“Aqui no Ceará, pelo amor de Deus, não votem em ninguém que começa com 15, nem senador, nem presidente, nem deputado federal, nem deputado estadual. Risquem o 15 da lista de vocês”, declarou. “Começou com 15, pode rebolar no mato, nenhum presta”, disse.
Entrevista à Coluna do Estadão, Lia reforçou as declarações dadas na quarta-feira (25).
Cid e Ciro Gomes, até 2014, eram aliados de Eunício Oliveira (MDB), principal liderança do 15 no Ceará. A aliança se desfez quando Cid indicou Camilo Santana (PT) como seu candidato à sucessão e não Eunício.
Dois anos depois da disputa, no entanto, com Eunício presidente do Senado, o governador do Estado e o emedebista retomaram parceria política. Nas eleições de 2018, o grupo dos Ferreira Gomes se deparou com um impasse: Camilo quer apoiar Eunício, mas Ciro tem sido opositor ferrenho da parceria.
Ainda assim, PT e PDT acordaram nos últimos dias que deixarão uma vaga livre na chapa do Senado. Não é cogitada aliança com Eunício, mas a ausência de um segundo candidato beneficia o presidente do Senado.

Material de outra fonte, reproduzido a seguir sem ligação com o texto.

(** C33. The array of a rule gives the rule back: whenever the conversion to
    the seven ranges succeeds, the conversion from them returns the same five
    ranges (with the default priority and tag).  It succeeds exactly when the
    lower halves of the ends of both addresses are ordered. *)
Theorem rule_array_roundtrip (r : Rule_Ipv4_ACL) :
  acl_ok r →
  (∀ a, rule_to_array_16b r = Some a →
     length a = 7%nat
     ∧ rule_from_array a = Some (mkACL (sip r) (dip r) (sport r) (dport r) (proto r) (-1) (-1)))
  ∧ (is_Some (rule_to_array_16b r) ↔
     word16 (low (sip r)) 0 ≤ word16 (high (sip r)) 0
     ∧ word16 (low (dip r)) 0 ≤ word16 (high (dip r)) 0).
Proof.
  intros [Hs Hd]. unfold rule_to_array_16b. split.
  - intros a Ha. destruct (fill_32 (sip r)) as [s|] eqn:Es; [|done].
    destruct (fill_32 (dip r)) as [d|] eqn:Ed; [|done].
    assert (length s = 2%nat ∧ length d = 2%nat) as [Ls Ld].
    { rewrite fill_32_eq in Es, Ed by done.
      by destruct (_ <=? _), (_ <=? _); simplify_eq. }
    cbn in Ha. simplify_eq. unfold rule_from_array. rewrite !length_app, Ls, Ld. split; [done|].
    pose proof (pop_fill_32 (sip r) [] (d ++ [sport r; dport r; proto r]) s Hs Es) as H1.
    pose proof (pop_fill_32 (dip r) s [sport r; dport r; proto r] d Hd Ed) as H2.
    cbn [app length] in H1. rewrite Ls in H2. rewrite H1, H2. cbn [mbind option_bind].
    destruct s as [|? [|? [|? ?]]]; try done. by destruct d as [|? [|? [|? ?]]].
  - rewrite !fill_32_eq by done. cbn [low high lo_part].
    destruct (Z.leb_spec (word16 (low (sip r)) 0) (word16 (high (sip r)) 0)),
      (Z.leb_spec (word16 (low (dip r)) 0) (word16 (high (dip r)) 0)); cbn;
      (split; [try (by intros [? ?]); intros _; lia|intros; try lia; by eexists]).
Qed.

(** Matching by parts, for a range that survives the split. *)
Lemma fill_32_match (r : Range1d) (v : Z) :
  range32_ok r → 0 ≤ v < 2 ^ 32 →
  low (hi_part r) = high (hi_part r) ∨ low (lo_part r) = 0 ∧ high (lo_part r) = 65535 →
  in_range r v = in_range (lo_part r) (word16 v 0) && in_range (hi_part r) (word16 v 1).
Proof.
  intros [Hr Hh] Hv. destruct (words32 (low r)) as (El & Hl0 & Hl1); [lia|].
  destruct (words32 (high r)) as (Eh & Hh0 & Hh1); [lia|].
  destruct (words32 v Hv) as (Ev & Hv0 & Hv1).
  unfold in_range. cbn [low high lo_part hi_part]. lia.
Qed.

(** C34. Which ranges survive the split: matching the two 16-bit parts of a
    value separately is the same as matching the value, for all values,
    exactly when the two ends agree on the upper part or the lower part is
    unrestricted. *)
Theorem fill_32_exact (r a b : Range1d) :
  range32_ok r → fill_32 r = Some [a; b] →
  (∀ v, 0 ≤ v < 2 ^ 32 →
     in_range r v = in_range a (word16 v 0) && in_range b (word16 v 1))
  ↔ (low b = high b ∨ low a = 0 ∧ high a = 65535).
Proof.
  intros Hok Hf. rewrite fill_32_eq in Hf by done.
  destruct (Z.leb_spec (low (lo_part r)) (high (lo_part r))) as [Hle|]; [|done].
  simplify_eq. pose proof Hok as [Hr Hh]. cbn [low high lo_part hi_part] in *.
  destruct (words32 (low r)) as (El & Hl0 & Hl1); [lia|].
  destruct (words32 (high r)) as (Eh & Hh0 & Hh1); [lia|].
  split.
  - intros H. destruct (Z.eq_dec (word16 (low r) 1) (word16 (high r) 1)) as [|Hne]; [by left|].
    right. destruct (words32_of (word16 (high r) 1) 0) as [Ha Hb]; [lia..|].
    destruct (words32_of (word16 (low r) 1) 65535) as [Hc Hd]; [lia..|].
    pose proof (H (65536 * word16 (high r) 1 + 0) ltac:(lia)) as H1.
    pose proof (H (65536 * word16 (low r) 1 + 65535) ltac:(lia)) as H2.
    rewrite Ha, Hb in H1. rewrite Hc, Hd in H2. unfold in_range in H1, H2.
    cbn [low high lo_part hi_part] in H1, H2. lia.
  - intros Hcase v Hv. by apply fill_32_match.
Qed.

(** ** Matching *)

(** A packet as the five values of its header fields, and the same as the
    seven 16-bit values the trees look at. *)
Record acl_packet : Type := mkPacket {
  p_sip : Z; p_dip : Z; p_sport : Z; p_dport : Z; p_proto : Z;
}.

Definition acl_matches (r : Rule_Ipv4_ACL) (p : acl_packet) : bool :=
  in_range (sip r) (p_sip p) && in_range (dip r) (p_dip p) && in_range (sport r) (p_sport p)
  && in_range (dport r) (p_dport p) && in_range (proto r) (p_proto p).

Definition packet_words (p : acl_packet) : list Z :=
  [word16 (p_sip p) 0; word16 (p_sip p) 1; word16 (p_dip p) 0; word16 (p_dip p) 1;
   p_sport p; p_dport p; p_proto p].

Definition array_matches (a : list Range1d) (ws : list Z) : bool :=
  forallb (λ x, in_range x.1 x.2) (zip a ws).

(** A block of addresses with a common prefix: [k] free low bits. *)
Definition is_prefix32 (r : Range1d) : Prop :=
  ∃ k q, 0 ≤ k ≤ 32 ∧ low r = q * 2 ^ k ∧ high r = low r + 2 ^ k - 1.

Lemma prefix32_parts (r : Range1d) :
  range32_ok r → is_prefix32 r →
  fill_32 r = Some [lo_part r; hi_part r]
  ∧ (low (hi_part r) = high (hi_part r) ∨ low (lo_part r) = 0 ∧ high (lo_part r) = 65535).
Proof.
  intros Hok (k & q & Hk & Hl & Hh). pose proof Hok as [Hr Hr'].
  assert (low (hi_part r) = high (hi_part r) ∧ low (lo_part r) ≤ high (lo_part r)
          ∨ low (lo_part r) = 0 ∧ high (lo_part r) = 65535) as Hcase.
  { cbn [low high lo_part hi_part]. rewrite !word16_0, !word16_1 by lia.
    destruct (Z.le_gt_cases k 16).
    - left. assert (65536 = 2 ^ k * 2 ^ (16 - k)) as ->
        by (change 65536 with (2 ^ 16); rewrite <- Z.pow_add_r by lia; f_equal; lia).
      assert (0 < 2 ^ k) by (apply Z.pow_pos_nonneg; lia).
      assert (0 < 2 ^ (16 - k)) by (apply Z.pow_pos_nonneg; lia).
      assert (high r = q * 2 ^ k + (2 ^ k - 1)) as Hh' by lia.
      rewrite <- !Z.div_div by lia.
      rewrite !Z.rem_mul_r by lia. rewrite Hh', Hl.
      assert ((q * 2 ^ k + (2 ^ k - 1)) / 2 ^ k = q) as ->
        by (rewrite Z.div_add_l, Z.div_small by lia; lia).
      assert ((q * 2 ^ k + (2 ^ k - 1)) mod 2 ^ k = 2 ^ k - 1) as ->
        by (rewrite Z.add_comm, Z.mod_add, Z.mod_small by lia; lia).
      rewrite Z.div_mul, Z.mod_mul by lia. lia.
    - right. assert (2 ^ k = 2 ^ (k - 16) * 65536) as He
        by (change 65536 with (2 ^ 16); rewrite <- Z.pow_add_r by lia; f_equal; lia).
      rewrite Hl, He in *. rewrite Z.mul_assoc, Z.mod_mul by lia. split; [done|].
      rewrite Hh. replace (q * (2 ^ (k - 16) * 65536) + 2 ^ (k - 16) * 65536 - 1)
        with (65535 + (q * 2 ^ (k - 16) + 2 ^ (k - 16) - 1) * 65536) by lia.
      rewrite Z.mod_add by lia. done. }
  rewrite fill_32_eq by done.
  destruct (words32 (low r)) as (_ & ? & _); [lia|]. split; [|tauto].
  rewrite (proj2 (Z.leb_le _ _)); [done|]. cbn [low high lo_part hi_part] in *. lia.
Qed.
Definition of_set_eth_src (v : Range1d) (r : Rule_OF_1_5_1) : Rule_OF_1_5_1 :=
  mkRuleOF (of_in_port r) (of_in_phy_port r) (of_metadata r) (of_eth_dst r) v (of_eth_type
    r) (of_vlan_vid r) (of_vlan_pcp r) (of_ip_dscp r) (of_ip_ecn r) (of_ip_proto r)
    (of_ipv4_src r) (of_ipv4_dst r) (of_tcp_src r) (of_tcp_dst r) (of_udp_src r) (of_udp_dst
    r) (of_sctp_src r) (of_sctp_dst r) (of_icmpv4_type r) (of_icmpv4_code r) (of_arp_op r)
    (of_arp_spa r) (of_arp_tpa r) (of_arp_sha r) (of_arp_tha r) (of_ipv6_src r) (of_ipv6_dst
    r) (of_ipv6_flabel r) (of_icmpv6_type r) (of_icmpv6_code r) (of_ipv6_nd_target r)
    (of_ipv6_nd_sll r) (of_ipv6_nd_tll r) (of_mpls_label r) (of_mpls_tc r) (of_mpls_bos r)
    (of_pbb_isid r) (of_tunnel_id r) (of_ipv6_exthdr r) (of_pbb_uca r) (of_tcp_flags r)
    (of_actset_output r) (of_packet_type r) (of_priority r) (of_tag r).

Definition of_set_eth_dst (v : Range1d) (r : Rule_OF_1_5_1) : Rule_OF_1_5_1 :=
  mkRuleOF (of_in_port r) (of_in_phy_port r) (of_metadata r) v (of_eth_src r) (of_eth_type
    r) (of_vlan_vid r) (of_vlan_pcp r) (of_ip_dscp r) (of_ip_ecn r) (of_ip_proto r)
    (of_ipv4_src r) (of_ipv4_dst r) (of_tcp_src r) (of_tcp_dst r) (of_udp_src r) (of_udp_dst
    r) (of_sctp_src r) (of_sctp_dst r) (of_icmpv4_type r) (of_icmpv4_code r) (of_arp_op r)
    (of_arp_spa r) (of_arp_tpa r) (of_arp_sha r) (of_arp_tha r) (of_ipv6_src r) (of_ipv6_dst
    r) (of_ipv6_flabel r) (of_icmpv6_type r) (of_icmpv6_code r) (of_ipv6_nd_target r)
    (of_ipv6_nd_sll r) (of_ipv6_nd_tll r) (of_mpls_label r) (of_mpls_tc r) (of_mpls_bos r)
    (of_pbb_isid r) (of_tunnel_id r) (of_ipv6_exthdr r) (of_pbb_uca r) (of_tcp_flags r)
    (of_actset_output r) (of_packet_type r) (of_priority r) (of_tag r).

Definition of_set_ip_proto (v : Range1d) (r : Rule_OF_1_5_1) : Rule_OF_1_5_1 :=
  mkRuleOF (of_in_port r) (of_in_phy_port r) (of_metadata r) (of_eth_dst r) (of_eth_src r)
    (of_eth_type r) (of_vlan_vid r) (of_vlan_pcp r) (of_ip_dscp r) (of_ip_ecn r) v
    (of_ipv4_src r) (of_ipv4_dst r) (of_tcp_src r) (of_tcp_dst r) (of_udp_src r) (of_udp_dst
    r) (of_sctp_src r) (of_sctp_dst r) (of_icmpv4_type r) (of_icmpv4_code r) (of_arp_op r)
    (of_arp_spa r) (of_arp_tpa r) (of_arp_sha r) (of_arp_tha r) (of_ipv6_src r) (of_ipv6_dst
    r) (of_ipv6_flabel r) (of_icmpv6_type r) (of_icmpv6_code r) (of_ipv6_nd_target r)
    (of_ipv6_nd_sll r) (of_ipv6_nd_tll r) (of_mpls_label r) (of_mpls_tc r) (of_mpls_bos r)
    (of_pbb_isid r) (of_tunnel_id r) (of_ipv6_exthdr r) (of_pbb_uca r) (of_tcp_flags r)
    (of_actset_output r) (of_packet_type r) (of_priority r) (of_tag r).

Definition of_set_ipv4_src (v : Range1d) (r : Rule_OF_1_5_1) : Rule_OF_1_5_1 :=
  mkRuleOF (of_in_port r) (of_in_phy_port r) (of_metadata r) (of_eth_dst r) (of_eth_src r)
    (of_eth_type r) (of_vlan_vid r) (of_vlan_pcp r) (of_ip_dscp r) (of_ip_ecn r)
    (of_ip_proto r) v (of_ipv4_dst r) (of_tcp_src r) (of_tcp_dst r) (of_udp_src r)
    (of_udp_dst r) (of_sctp_src r) (of_sctp_dst r) (of_icmpv4_type r) (of_icmpv4_code r)
    (of_arp_op r) (of_arp_spa r) (of_arp_tpa r) (of_arp_sha r) (of_arp_tha r) (of_ipv6_src
    r) (of_ipv6_dst r) (of_ipv6_flabel r) (of_icmpv6_type r) (of_icmpv6_code r)
    (of_ipv6_nd_target r) (of_ipv6_nd_sll r) (of_ipv6_nd_tll r) (of_mpls_label r)
    (of_mpls_tc r) (of_mpls_bos r) (of_pbb_isid r) (of_tunnel_id r) (of_ipv6_exthdr r)
    (of_pbb_uca r) (of_tcp_flags r) (of_actset_output r) (of_packet_type r) (of_priority r)
    (of_tag r).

Em entrevista ao site A Voz de Santa Quitéria, no domingo (29), Cid evitou polemizar sobre as alianças.
“Já há uma decisão do partido do governador de lançar um candidato ao governo e um candidato do PDT ao Senado. O PDT tem a mesma disposição: coligar-se com PT, apoiar Camilo, indicar o vice na chapa do Camilo e indicar um candidato a senador do PDT”, disse o ex-governador.